On 29 January 2021, the Facebook Oversight Board invited public comments to the case relating to the former President Donald Trump’s Facebook account, and whether Facebook was right to remove his access to the platform indefinitely. This was our response.

Podium is a social network, in development, designed to be free of the toxicity allowed to proliferate on traditional social media. While we consider Facebook a future competitor, we support any action to make the internet a safer, more inclusive place.

That said, we cannot approach this request with any attitude besides skepticism.

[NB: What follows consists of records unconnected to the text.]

(** * Deep Q-learning driver ([anyrl/algos/dqn.py]): a shallow embedding

    The file follows the class [DQN]: the discounted n-step return
    ([_discounted_rewards]), the batch encoding ([feed_dict]), the weighted
    loss and the target synchronisation built by [__init__], and the training
    loop [train].

    Numbers.  Python integers are unbounded and are [Z].  Rewards, weights,
    losses, the discount factor and clock readings are exact rationals [Q]
    compared with [==]: the arithmetic laws used below are those of exact
    numbers, rounding of binary floating point is outside this model. *)

From Stdlib Require Import QArith Qpower ZArith List Lia Bool.
From stdpp Require Import gmap strings list pretty.
Import ListNotations.

Local Open Scope Q_scope.

(** ** Python helpers *)

Module Py.

(** [enumerate(xs)], counting from [i]. *)
Fixpoint enumerate_from {A : Type} (i : nat) (xs : list A) : list (nat * A) :=
  match xs with
  | [] => []
  | x :: xs' => (i, x) :: enumerate_from (S i) xs'
  end.

Definition enumerate {A : Type} (xs : list A) : list (nat * A) :=
  enumerate_from 0 xs.

(** [x ** n] for a natural exponent; [x ** 0] is [1], also for [x = 0]. *)
Definition pow (x : Q) (n : nat) : Q := Qpower x (Z.of_nat n).

(** [[x] * n]: the empty list when [n <= 0]. *)
Definition replicate {A : Type} (x : A) (n : Z) : list A :=
  List.repeat x (Z.to_nat n).

(** The position a subscript [xs[i]] denotes in a list of length [len]:
    negative subscripts count from the end, anything outside
    [-len <= i < len] raises [IndexError]. *)
Definition index (len : nat) (i : Z) : option nat :=
  if (0 <=? i)%Z then
    if (i <? Z.of_nat len)%Z then Some (Z.to_nat i) else None
  else
    if (- Z.of_nat len <=? i)%Z then Some (Z.to_nat (i + Z.of_nat len)) else None.

(** [xs[i] = v]; [None] stands for [IndexError]. *)
Definition setitem {A : Type} (xs : list A) (i : Z) (v : A) : option (list A) :=
  match index (length xs) i with
  | Some k => Some (<[k := v]> xs)
  | None => None
  end.

End Py.

(** ** Transitions *)

Section Transitions.

Context {Obs : Type}.

(** A transition dict, with the keys [DQN] reads.  [action] is
    [model_outs['actions'][0]]; [new_obs = None] marks a terminal
    transition. *)
Record transition : Type := Transition {
  obs : Obs;
  action : Z;
  rewards : list Q;
  new_obs : option Obs;
  is_last : bool;
  episode_id : Z;
  episode_step : Z;
  total_reward : Q;
  weight : Q
}.

End Transitions.

Arguments transition : clear implicits.

(** ** [DQN._discounted_rewards] *)

Section DiscountedRewards.

Variable discount : Q.

(** One turn of the loop body: [res += rew * (self.discount ** i)]. *)
Definition discounted_step (res : Q) (p : nat * Q) : Q :=
  res + snd p * Py.pow discount (fst p).

Definition _discounted_rewards (rews : list Q) : Q :=
  fold_left discounted_step (Py.enumerate rews) 0.

(** The sum [r_0·γ^0 + ... + r_(k-1)·γ^(k-1)] written as the spec writes
    it, by index. *)
Fixpoint sum_below (k : nat) (f : nat -> Q) : Q :=
  match k with
  | O => 0
  | S k' => sum_below k' f + f k'
  end.

Definition discounted_sum (rews : list Q) : Q :=
  sum_below (length rews) (fun i => nth i rews 0 * Py.pow discount i).

End DiscountedRewards.

(** ** Tensors of shape [(None,)] *)

Module Tensor.

(** Element-wise product with TensorFlow's broadcasting of a one-element
    operand; [None] is the shape error of incompatible lengths. *)
Definition mul (a b : list Q) : option (list Q) :=
  if (length a =? length b)%nat then Some (zip_with Qmult a b)
  else match a, b with
       | [x], _ => Some (map (Qmult x) b)
       | _, [y] => Some (map (fun x => x * y) a)
       | _, _ => None
       end.

Definition reduce_sum (a : list Q) : Q := fold_right Qplus 0 a.

(** [tf.reduce_mean]; the mean of an empty tensor is not a number. *)
Definition reduce_mean (a : list Q) : option Q :=
  match a with
  | [] => None
  | _ => Some (reduce_sum a / inject_Z (Z.of_nat (length a)))
  end.

End Tensor.

(** ** The session's variables and [update_target] *)

Section Session.

Context {V : Type}.

(** [tf.assign(dst, src)] run in a session: reading an uninitialised
    source fails. *)
Definition assign (dst src : string) (s : gmap string V) : option (gmap string V) :=
  match s !! src with
  | Some v => Some (<[dst := v]> s)
  | None => None
  end.

(** [tf.group] of the assign ops, the assignments taken in list order. *)
Fixpoint run_assigns (assigns : list (string * string)) (s : gmap string V)
  : option (gmap string V) :=
  match assigns with
  | [] => Some s
  | (dst, src) :: rest =>
      match assign dst src s with
      | Some s' => run_assigns rest s'
      | None => None
      end
  end.

(** [zip(target_net.variables, online_net.variables)], each pair assigned. *)
Definition update_target (target_vars online_vars : list string)
  : gmap string V -> option (gmap string V) :=
  run_assigns (zip target_vars online_vars).

End Session.

(** ** [DQN.__init__] (loss part), [DQN.feed_dict] and [DQN.optimize] *)

Section Encoder.

Context {Obs Vecs V : Type}.

(** [online_net.obs_vectorizer.to_vecs]. *)
Variable to_vecs : list Obs -> Vecs.
(** [online_net.transition_loss(target_net, ...)] evaluated in a session:
    the per-sample losses for the fed observations, actions, returns,
    next observations, terminal flags and discounts. *)
Variable transition_loss :
  gmap string V -> Vecs -> list Z -> list Q -> Vecs -> list bool -> list Q -> list Q.
Variable discount : Q.

(** The feed dict, one field per placeholder. *)
Record feed : Type := Feed {
  obses_ph : Vecs;
  actions_ph : list Z;
  rews_ph : list Q;
  terminals_ph : list bool;
  discounts_ph : list Q;
  weights_ph : list Q;
  new_obses_ph : Vecs
}.

Definition is_none {A : Type} (x : option A) : bool :=
  match x with None => true | Some _ => false end.

(** The loop of [feed_dict] that fills [new_obses]. *)
Definition new_obses_append (acc : list Obs) (trans : transition Obs) : list Obs :=
  match new_obs trans with
  | None => acc ++ [obs trans]
  | Some o => acc ++ [o]
  end.

Definition new_obses_of (transitions : list (transition Obs)) : list Obs :=
  fold_left new_obses_append transitions [].

Definition feed_dict (transitions : list (transition Obs)) : feed :=
  {| obses_ph := to_vecs (map obs transitions);
     actions_ph := map action transitions;
     rews_ph := map (fun t => _discounted_rewards discount (rewards t)) transitions;
     terminals_ph := map (fun t => is_none (new_obs t)) transitions;
     discounts_ph := map (fun t => Py.pow discount (length (rewards t))) transitions;
     weights_ph := map weight transitions;
     new_obses_ph := to_vecs (new_obses_of transitions) |}.

(** [self.losses = self.weights_ph * losses]. *)
Definition dqn_losses (s : gmap string V) (fd : feed) : option (list Q) :=
  Tensor.mul (weights_ph fd)
    (transition_loss s (obses_ph fd) (actions_ph fd) (rews_ph fd)
       (new_obses_ph fd) (terminals_ph fd) (discounts_ph fd)).

(** [self.loss = tf.reduce_mean(self.losses)]. *)
Definition dqn_loss (s : gmap string V) (fd : feed) : option Q :=
  match dqn_losses s fd with
  | Some l => Tensor.reduce_mean l
  | None => None
  end.

(** [tf.train.AdamOptimizer(learning_rate, epsilon).minimize(objective)]:
    the op, as its effect on the session's variables under a feed. *)
Variable adam_minimize :
  Q -> Q -> (gmap string V -> feed -> option Q) ->
  gmap string V -> feed -> gmap string V.

Definition optimize (learning_rate epsilon : Q)
  : gmap string V -> feed -> gmap string V :=
  adam_minimize learning_rate epsilon dqn_loss.

(** The observation the loop of [feed_dict] appends for a transition, as a
    function of the transition. *)
Definition next_obs_row (t : transition Obs) : Obs :=
  match new_obs t with
  | None => obs t
  | Some o => o
  end.

(** The mean over the batch of weight times per-sample loss, by index. *)
Definition weighted_mean (transitions : list (transition Obs)) (per_sample : list Q) : Q :=
  sum_below (length transitions)
    (fun i => nth i (map weight transitions) 0 * nth i per_sample 0)
  / inject_Z (Z.of_nat (length transitions)).

End Encoder.

(** ** [DQN.train]: collaborators, state and outcome *)

(** The replay buffer: [add_sample], the [size] property, [sample] (which may
    advance the buffer's random state) and [update_weights]. *)
Class ReplayBuffer (Obs B : Type) : Type := {
  add_sample : B -> transition Obs -> B;
  buf_size : B -> Z;
  sample : B -> Z -> list (transition Obs) * B;
  update_weights : B -> list (transition Obs) -> list Q -> B
}.

(** The player: [play()] steps the environments with the current online
    network and returns the transitions gathered. *)
Class Player (Obs V P : Type) : Type := {
  play : P -> gmap string V -> list (transition Obs) * P
}.

(** Exceptions that leave [train]. *)
Inductive error : Type :=
| IndexError           (* list assignment index out of range *)
| FailedPrecondition   (* a variable is read before it has a value *)
| InvalidArgument      (* weights and losses of incompatible shapes *)
| NotFound.            (* no checkpoint at restore_path *)

(** How a run of [train] ends: the loop condition fails, the timeout
    [return], an exception, or the model's fuel is spent. *)
Inductive outcome : Type :=
| LoopExit
| TimedOut
| Raised (e : error)
| OutOfFuel.

(** The calls [train] makes on its collaborators, in order.  A gradient step
    is recorded with the value of [steps_taken] and the buffer's size at the
    test of line 183. *)
Inductive event {Obs : Type} : Type :=
| EvUpdateTarget
| EvRestore (path : string)
| EvPlay (pulled : nat)
| EvHandleEp (steps : Z) (rew : Q) (env_rewards : list Q)
| EvMakedirs (path : string)
| EvSave (path : string) (global_step : Z)
| EvAddSample (trans : transition Obs)
| EvOptimize (at_step : Z) (buffered : Z) (batch : list (transition Obs))
| EvUpdateWeights (batch : list (transition Obs)) (losses : list Q).

Arguments event : clear implicits.

(** The keyword arguments of [train]. *)
Record config : Type := Config {
  num_steps : Z;
  train_interval : Z;
  target_interval : Z;
  batch_size : Z;
  min_buffer_size : Z;
  timeout : option Q;
  save_interval : option Z;
  restore_path : option string;
  num_envs : Z
}.

(** The defaults of the signature, for a given [num_steps]. *)
Definition default_config (n : Z) : config :=
  {| num_steps := n; train_interval := 1%Z; target_interval := 8192%Z;
     batch_size := 32%Z; min_buffer_size := 20000%Z; timeout := None;
     save_interval := None; restore_path := None; num_envs := 1%Z |}.

(** The local variables of [train]. *)
Record locals : Type := Locals {
  steps_taken : Z;
  num_episodes : Z;
  next_target_update : Z;
  next_train_step : Z;
  start_time : Q;
  env_rewards : list Q
}.

Section World.

Context {Obs V B P : Type}.

(** Everything outside [train]'s locals that the loop reads or changes:
    the session's variables, the buffer, the player, the schedules'
    counters, how often [time.time()] was read, the checkpoint files and
    directories on disk, and the trace of calls. *)
Record world : Type := World {
  sess : gmap string V;
  replay : B;
  player : P;
  schedules : list Z;
  time_calls : nat;
  disk : gmap string (gmap string V);
  dirs : gset string;
  log : list (event Obs)
}.

Definition set_sess (s : gmap string V) (w : world) : world :=
  {| sess := s; replay := replay w; player := player w; schedules := schedules w;
     time_calls := time_calls w; disk := disk w; dirs := dirs w; log := log w |}.

Definition set_replay (b : B) (w : world) : world :=
  {| sess := sess w; replay := b; player := player w; schedules := schedules w;
     time_calls := time_calls w; disk := disk w; dirs := dirs w; log := log w |}.

Definition set_player (p : P) (w : world) : world :=
  {| sess := sess w; replay := replay w; player := p; schedules := schedules w;
     time_calls := time_calls w; disk := disk w; dirs := dirs w; log := log w |}.

Definition set_schedules (c : list Z) (w : world) : world :=
  {| sess := sess w; replay := replay w; player := player w; schedules := c;
     time_calls := time_calls w; disk := disk w; dirs := dirs w; log := log w |}.

Definition tick (w : world) : world :=
  {| sess := sess w; replay := replay w; player := player w; schedules := schedules w;
     time_calls := S (time_calls w); disk := disk w; dirs := dirs w; log := log w |}.

Definition set_disk (d : gmap string (gmap string V)) (w : world) : world :=
  {| sess := sess w; replay := replay w; player := player w; schedules := schedules w;
     time_calls := time_calls w; disk := d; dirs := dirs w; log := log w |}.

The recent first tranche of decisions taken by the Oversight Board clearly signalled an intent to prioritise the freedom of racists (among other offenders) over the freedom of the people they abuse.

For true freedom to exist — whether manifest as free speech, free expression, or beyond — no person can be free to restrict the freedoms of another. One person’s freedom must end where another’s begins. Any other approach inherently grants freedom only to the powerful — whether the power of political office or the arbitrary power society allots by race, creed, or identity. It is not “Free Speech” to hate, harass, deceive, or abuse. These things are corrosive to Free Speech and pretending otherwise serves only to corrode it further.

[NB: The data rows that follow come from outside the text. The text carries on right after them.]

(** X2.  update-contact sends each of its four optional fields under its own
    key exactly when the field is given and not empty, and no other key
    (lines 199-204). *)
Theorem update_mapping_lookup (email firstName lastName phone : option string)
  (k : string) :
  obj_get (update_properties email firstName lastName phone) k =
  if k =? "email" then drop_empty email
  else if k =? "firstname" then drop_empty firstName
  else if k =? "lastname" then drop_empty lastName
  else if k =? "phone" then drop_empty phone
  else None.
Proof.
  destruct email as [[|c0 s0]|], firstName as [[|c1 s1]|],
    lastName as [[|c2 s2]|], phone as [[|c3 s3]|]; cbn; by_key k.
Qed.

(** ** The flags of update-contact on the command line *)

Lemma obj_get_switch_flag_other (flag value : string) (o : JsObject)
  (k : string) :
  written_key k = false ->
  obj_get (switch_flag flag value o) k = obj_get o k.
Proof.
  unfold written_key, switch_flag. intros H.
  apply orb_false_iff in H as [H Hphone].
  apply orb_false_iff in H as [H Hlast].
  apply orb_false_iff in H as [Hemail Hfirst].
  repeat match goal with
         | |- context [if ?b then _ else _] => destruct b
         end;
    rewrite ?obj_get_set, ?Hemail, ?Hfirst, ?Hlast, ?Hphone; reflexivity.
Qed.

(** The loop reads the arguments two at a time, so the arguments after an
    even number of them are read as if the loop started there. *)
Lemma parse_update_args_app_pair (pre : list string) :
  (forall post o,
      Nat.even (length pre) = true ->
      parse_update_args (pre ++ post) o =
      parse_update_args post (parse_update_args pre o)) /\
  (forall a post o,
      Nat.even (length (a :: pre)) = true ->
      parse_update_args (a :: pre ++ post) o =
      parse_update_args post (parse_update_args (a :: pre) o)).
Proof.
  induction pre as [|b pre [IH0 IH1]].
  - split; [reflexivity|]. intros a post o H. discriminate H.
  - split.
    + intros post o H. apply (IH1 b post o H).
    + intros a post o H. simpl. apply IH0. exact H.
Qed.

(** X3.  The loop of the update-contact branch (lines 458-478) writes no key
    but [email], [firstname], [lastname] and [phone], whatever the
    arguments: an unknown flag, a flag without a value and a stray
    argument leave every other key as it was. *)
Theorem update_flags_write_known_keys_only (updateArgs : list string)
  (properties : JsObject) (k : string) :
  written_key k = false ->
  obj_get (parse_update_args updateArgs properties) k = obj_get properties k.
Proof.
  intros Hk. revert properties.
  assert (H : (forall o, obj_get (parse_update_args updateArgs o) k =
                         obj_get o k) /\
              (forall a o, obj_get (parse_update_args (a :: updateArgs) o) k =
                           obj_get o k)).
  { induction updateArgs as [|b rest [IH0 IH1]].
    - split; reflexivity.
    - split; [exact (IH1 b)|].
      intros a o. simpl. rewrite IH0.
      destruct (b =? ""); [reflexivity|].
      apply obj_get_switch_flag_other. exact Hk. }
  exact (proj1 H).
Qed.

(** X4.  An unknown flag and its value are passed over (the [switch] of lines
    464-477 has no default), and so is a last argument that has no value
    after it, known flag or not. *)
Theorem update_flags_skip_unknown (flag value dangling : string)
  (rest : list string) (properties : JsObject) :
  known_flag flag = false ->
  parse_update_args (flag :: value :: rest) properties =
    parse_update_args rest properties
  /\ parse_update_args [dangling] properties = properties.
Proof.
  unfold known_flag. intros H.
  apply orb_false_iff in H as [H Hphone].
  apply orb_false_iff in H as [H Hlast].
  apply orb_false_iff in H as [Hemail Hfirst].
  split; [|reflexivity].
  simpl. unfold switch_flag. rewrite Hemail, Hfirst, Hlast, Hphone.
  destruct (value =? ""); reflexivity.
Qed.

(** X5.  When a flag is given more than once the last value is the one sent:
    after any even number of earlier arguments, a flag with a value that
    is not empty sets its key to that value (lines 458-478). *)
Theorem update_flags_last_wins (pre : list string) (value : string)
  (properties : JsObject) :
  Nat.even (length pre) = true -> (value =? "") = false ->
  obj_get (parse_update_args (pre ++ ["--email"; value]) properties) "email"
    = Some value
  /\ obj_get (parse_update_args (pre ++ ["--firstName"; value]) properties)
       "firstname" = Some value
  /\ obj_get (parse_update_args (pre ++ ["--lastName"; value]) properties)
       "lastname" = Some value
  /\ obj_get (parse_update_args (pre ++ ["--phone"; value]) properties)
       "phone" = Some value.
Proof.
  intros Heven Hvalue.
  rewrite !(proj1 (parse_update_args_app_pair pre)) by exact Heven.
  simpl. rewrite Hvalue. unfold switch_flag. simpl.
  rewrite !obj_get_set. repeat split.
Qed.

(** ** The message of an error *)

(** X7.  The text reported for an error is never empty: it is the message of
    the error when that is a string that is not empty, and the words
    [Unknown error] when the thrown value is null or undefined, or its
    message is missing, null or the empty string (the expression
    [error?.message || 'Unknown error'] of every [catch] block). *)
Theorem error_message_fallback (error : Thrown) :
  (error_message error =? "") = false
  /\ (forall m : string,
        optional_message error = JStr m -> (m =? "") = false ->
        error_message error = m)
  /\ (optional_message error = JUndefined \/
      optional_message error = JNull \/
      optional_message error = JStr "" ->
      error_message error = "Unknown error").
Proof.
  unfold error_message, js_or. split; [|split].
  - destruct (optional_message error) as [| |m]; try reflexivity.
    simpl. destruct (m =? "") eqn:E; [reflexivity|exact E].
  - intros m Hm Hne. rewrite Hm. simpl. rewrite Hne. reflexivity.
  - intros [H|[H|H]]; rewrite H; reflexivity.
Qed.

(** ** Runs of the listings, in full *)

Section ListingRuns.
Context {host : Host}.
Variable w : World.

Lemma ticks_clock_reads (cs : list SimplePublicObject) :
  clock_reads cs = repeat ENewDate (length (undated cs)).
Proof.
  induction cs as [|c cs IH]; [reflexivity|].
  simpl. unfold undated in *. simpl. unfold date_log.
  destruct (js_truthy (prop (properties c) "createdate")); simpl;
    rewrite IH; reflexivity.
Qed.

Lemma length_formatted_blocks (cs : list SimplePublicObject) (tick : nat) :
  length (formatted_blocks w cs tick) = length cs.
Proof.
  revert tick. induction cs as [|c cs IH]; intros tick; simpl;
    [|rewrite IH]; reflexivity.
Qed.

Lemma run_mapM_format_exact (cs : list SimplePublicObject) (tick : nat) :
  run w (mapM format_contact cs) tick =
  (clock_reads cs, Returned (formatted_blocks w cs tick)).
Proof.
  revert tick. induction cs as [|c cs IH]; intros tick; [reflexivity|].
  simpl mapM. rewrite run_bind, run_format_contact, run_bind, IH.
  simpl. rewrite app_nil_r. reflexivity.
Qed.

Lemma run_print_contact_exact (c : SimplePublicObject) (tick : nat) :
  run w (print_contact c) tick =
  ((date_log (properties c) ++
    map (fun l => EConsole Stdout [LStr l])
      (firstn 5 (contact_lines c (settled_date w (properties c) tick)) ++
       [("---" ++ LF)%string]))%list,
   Returned tt).
Proof.
  unfold print_contact. rewrite run_bind, run_createDate_of. reflexivity.
Qed.

Lemma run_forEach_print_exact (cs : list SimplePublicObject) (tick : nat) :
  run w (forEach print_contact cs) tick =
  (printed_contacts w cs tick, Returned tt).
Proof.
  revert tick. induction cs as [|c cs IH]; intros tick; [reflexivity|].
  simpl forEach. rewrite run_bind, run_print_contact_exact.
  rewrite ticks_app.
  replace (ticks (map (fun l => EConsole Stdout [LStr l])
                    (firstn 5
                       (contact_lines c
                          (settled_date w (properties c) tick)) ++
                     [("---" ++ LF)%string]))) with 0 by reflexivity.
  rewrite Nat.add_0_r, IH.
  simpl printed_contacts. rewrite <- app_assoc. reflexivity.
Qed.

Viewed through this lens, Facebook’s action to suspend Donald Trump had an entirely positive impact on freedom and human rights. Trump had long-signalled his intent to use social media to erode the freedoms of others. This fact was never more evident than on January 6th — but it had surely been evident for years before the events of that day.

In continuing to provide a platform to Trump during those years, Facebook facilitated his attacks on the freedom and human rights of countless people — both within and without the borders of both Facebook and the United States. It cannot be denied that — both before and after his ascension to the Presidency — he used his account to promote dangerous conspiracy theories; to spread division and hate; and ultimately, frequently, to deceive.

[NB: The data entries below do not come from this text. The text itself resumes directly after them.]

(** The mean of the window that ends [W] samples after position [k],
    without the most negative sample. *)
Lemma windowMean_unit (samples : list Z) (k : nat) :
  Forall (fun s => is_int16 s /\ s <> -32768) samples ->
  (k + W <= length samples)%nat ->
  unit_range (windowMean samples k).
Proof.
  intros H Hk. unfold windowMean. apply average_unit.
  - unfold ringOf. rewrite length_rotate. apply Estimator.recent_length. lia.
  - unfold ringOf. apply Forall_forall. intros a Ha.
    apply elem_of_rotate in Ha. revert a Ha. apply Forall_forall.
    unfold recent. apply Forall_fmap, Forall_take, Forall_drop.
    eapply Forall_impl; [exact H|].
    intros s [Hs Hne]. apply Range.amplitude_unit. unfold is_int16 in Hs. lia.
Qed.

(** X15. As long as no sample is -32768, every window mean that the
    estimator evaluates lies in [0, 1]. *)
Theorem means_in_unit_range (samples : list Z) :
  Forall (fun s => is_int16 s /\ s <> -32768) samples ->
  Forall unit_range (evaluations samples).
Proof.
  intros H. rewrite Estimator.evaluations_closed.
  apply Forall_forall. intros c Hc.
  apply list_elem_of_fmap in Hc as (k & -> & Hk).
  apply list_elem_of_In, in_seq in Hk.
  apply windowMean_unit; [exact H | lia].
Qed.

Lemma means_in_unit_range_witness :
  Forall unit_range (evaluations (replicate W 32767)).
Proof.
  apply (means_in_unit_range (replicate W 32767)).
  apply Forall_replicate. unfold is_int16. lia.
Defined.

(** C6, as the code has it.  For every 16-bit sample other than -32768
    the amplitude lies in [0, 1]; consequently, as long as no such sample
    comes in, every slot of the window lies in [0, 1] at all times, and
    so does every window mean: the mean of the window as it stands after
    any number of samples, and each mean the estimator evaluates. *)
Theorem unit_range_invariant (samples : list Z) :
  Forall (fun s => is_int16 s /\ s <> -32768) samples ->
  Forall (fun s => unit_range (amplitudeOf s)) samples
  /\ Forall unit_range (window (fst (runEstimator newEstimator samples)))
  /\ unit_range
       (calculateAverage (window (fst (runEstimator newEstimator samples))))
  /\ Forall unit_range (evaluations samples).
Proof.
  intros H.
  destruct (Range.amplitudes_and_slots samples H) as [Ha Hw].
  split; [exact Ha|]. split; [exact Hw|]. split.
  - apply average_unit; [|exact Hw].
    exact (Estimator.inv_length _ _
             (Window.Inv_run samples [] newEstimator Estimator.Inv_new)).
  - rewrite Estimator.evaluations_closed.
    apply Forall_fmap, Forall_forall. intros k Hk.
    apply list_elem_of_In, in_seq in Hk.
    apply windowMean_unit; [exact H | lia].
Qed.

Lemma unit_range_invariant_witness :
  Forall (fun s => unit_range (amplitudeOf s)) (replicate W (-32767))
  /\ Forall unit_range
       (window (fst (runEstimator newEstimator (replicate W (-32767)))))
  /\ unit_range
       (calculateAverage
          (window (fst (runEstimator newEstimator (replicate W (-32767))))))
  /\ Forall unit_range (evaluations (replicate W (-32767))).
Proof.
  apply (unit_range_invariant (replicate W (-32767))).
  apply Forall_replicate. unfold is_int16. lia.
Defined.

End Mean.

(** * The whole session: capture, then encode *)

Module Session.
Import Bin BinFacts Capture.

(** The blocks behind a returned buffer, for well-formed ticks. *)
Lemma returned_blocks (ticks : list tick) (buf : list byte) :
  Forall wf_tick ticks ->
  recordAudioWithDynamicNoiseFloor ticks = Interrupted buf \/
  recordAudioWithDynamicNoiseFloor ticks = Stopped buf ->
  exists blocks : list (list Z),
    buf = write_int16s (concat blocks) /\
    Z.of_nat (length (concat blocks)) = 512 * Z.of_nat (length blocks) /\
    (recordAudioWithDynamicNoiseFloor ticks = Stopped buf ->
     feed newDetector (evaluations (concat blocks)) = Stop).
Proof.
  intros Hwf H.
  destruct (Loop.recordLoop_trace ticks [] newEstimator newDetector buf
              eq_refl eq_refl) as [Hs Hi].
  assert (Hlen : forall blocks : list (list Z),
             Forall (fun b => In (Block b) ticks) blocks ->
             Z.of_nat (length (concat blocks)) = 512 * Z.of_nat (length blocks)).
  { intros blocks Hin. apply (length_concat_blocks blocks).
    eapply Forall_impl; [exact Hin|]. intros b Hb.
    rewrite Forall_forall in Hwf.
    exact (proj1 (Hwf _ (proj2 (list_elem_of_In _ _) Hb))). }
  destruct H as [H|H].
  - destruct (Hi H) as (blocks & d & Hin & -> & _). cbn [app].
    exists blocks. split; [reflexivity|]. split; [now apply Hlen|].
    rewrite H. discriminate.
  - destruct (Hs H) as (blocks & Hin & -> & Hf). cbn [app] in *.
    exists blocks. split; [reflexivity|]. split; [now apply Hlen | now intros _].
Qed.

(** X16. Capture and encoding composed as in [main]: for a run over
    512-sample blocks that returns, by interrupt or by the detector, a
    buffer of [b] blocks with [36 + 1024 b < 2^32], the stream written
    has [44 + 1024 b] bytes, and its header reads data size [1024 b] and
    chunk size [36 + 1024 b]. *)
Theorem session_output (ticks : list tick) (buf : list byte) :
  Forall wf_tick ticks ->
  recordAudioWithDynamicNoiseFloor ticks = Interrupted buf \/
  recordAudioWithDynamicNoiseFloor ticks = Stopped buf ->
  Z.of_nat (length buf) + 36 < 2 ^ 32 ->
  exists b : Z,
    0 <= b /\ Z.of_nat (length buf) = 1024 * b
    /\ Z.of_nat (length (encode buf)) = 44 + 1024 * b
    /\ Wav.parse (encode buf) = Wav.expected (36 + 1024 * b) (1024 * b).
Proof.
  intros Hwf H Hsize.
  destruct (returned_blocks ticks buf Hwf H) as (blocks & -> & Hlen & _).
  exists (Z.of_nat (length blocks)).
  assert (Hb : Z.of_nat (length (write_int16s (concat blocks))) =
               1024 * Z.of_nat (length blocks)).
  { rewrite length_write_int16s. lia. }
  split; [lia|]. split; [exact Hb|]. split.
  - rewrite Wav.length_encode. lia.
  - rewrite Wav.parse_encode. cbv zeta. rewrite Hb in *.
    rewrite (Z.mod_small (1024 * _)) by lia. now rewrite Z.mod_small by lia.
Qed.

Freedom is fundamentally about our ability to choose. If someone — acting upon disinformation — makes a choice they would not otherwise have made, that person’s freedom has been harmed.

By contrast, the suspension of Trump — a man never further than a short walk from the nearest international news camera — has suffered no real loss of platform. His ability to deceive has been lost, nothing more. You cannot conclude that he had any right to that.

All those endangered by the attempted insurrection on January 6th — including even the terrorists themselves — had a right to safety and to freedom that were knowingly threatened by Donald Trump. Facebook’s failure in this regard was not in banning him from the platform, but in refusing to provide such accountability years earlier. A failure compounded by its continued refusal to address many other users — prominent and otherwise — guilty of these same acts of harm.

Instead, Facebook delayed, hiding behind the “newsworthy” excuse. Yet if they were swift to moderate harmful content, then such content (and many of its creators) could never achieve the prominence required to become “newsworthy” in the first place. Instead, Facebook carves out an excuse for inaction — corrupting the idea of “public interest” to protect itself from criticism.

The truth is that any account with the power to say something “newsworthy” should be held to a higher standard than others. Yet Facebook applies a policy that intentionally does the opposite. An unknown user could share mild misinformation in ignorance and be banned for it. Meanwhile, the most powerful person in the world can knowingly lie to millions and escape all accountability. Trump inspired many violent acts before January 6th, just via less direct means.

Yes, Facebook alone should not have the power to decide what content can and cannot be suppressed — but it does that every day. When a racist is allowed to abuse someone without consequence, Facebook has decided that the victim’s content can be suppressed by that abuse. Inaction is not a neutral course — it is one that amplifies the power of the privileged, at the expense of the powerless.

It is far too late for Facebook to lament the power it should not have. It has that power — and a responsibility to wield it with integrity. On some level, Facebook must agree with this or the platform would have no rules whatsoever. And, yes, that power must account for users’ actions and statements outside of the platform. Of course it must. What reason could there be not to? That ignoring such vital context is even under consideration betrays an intent to avoid this responsibility.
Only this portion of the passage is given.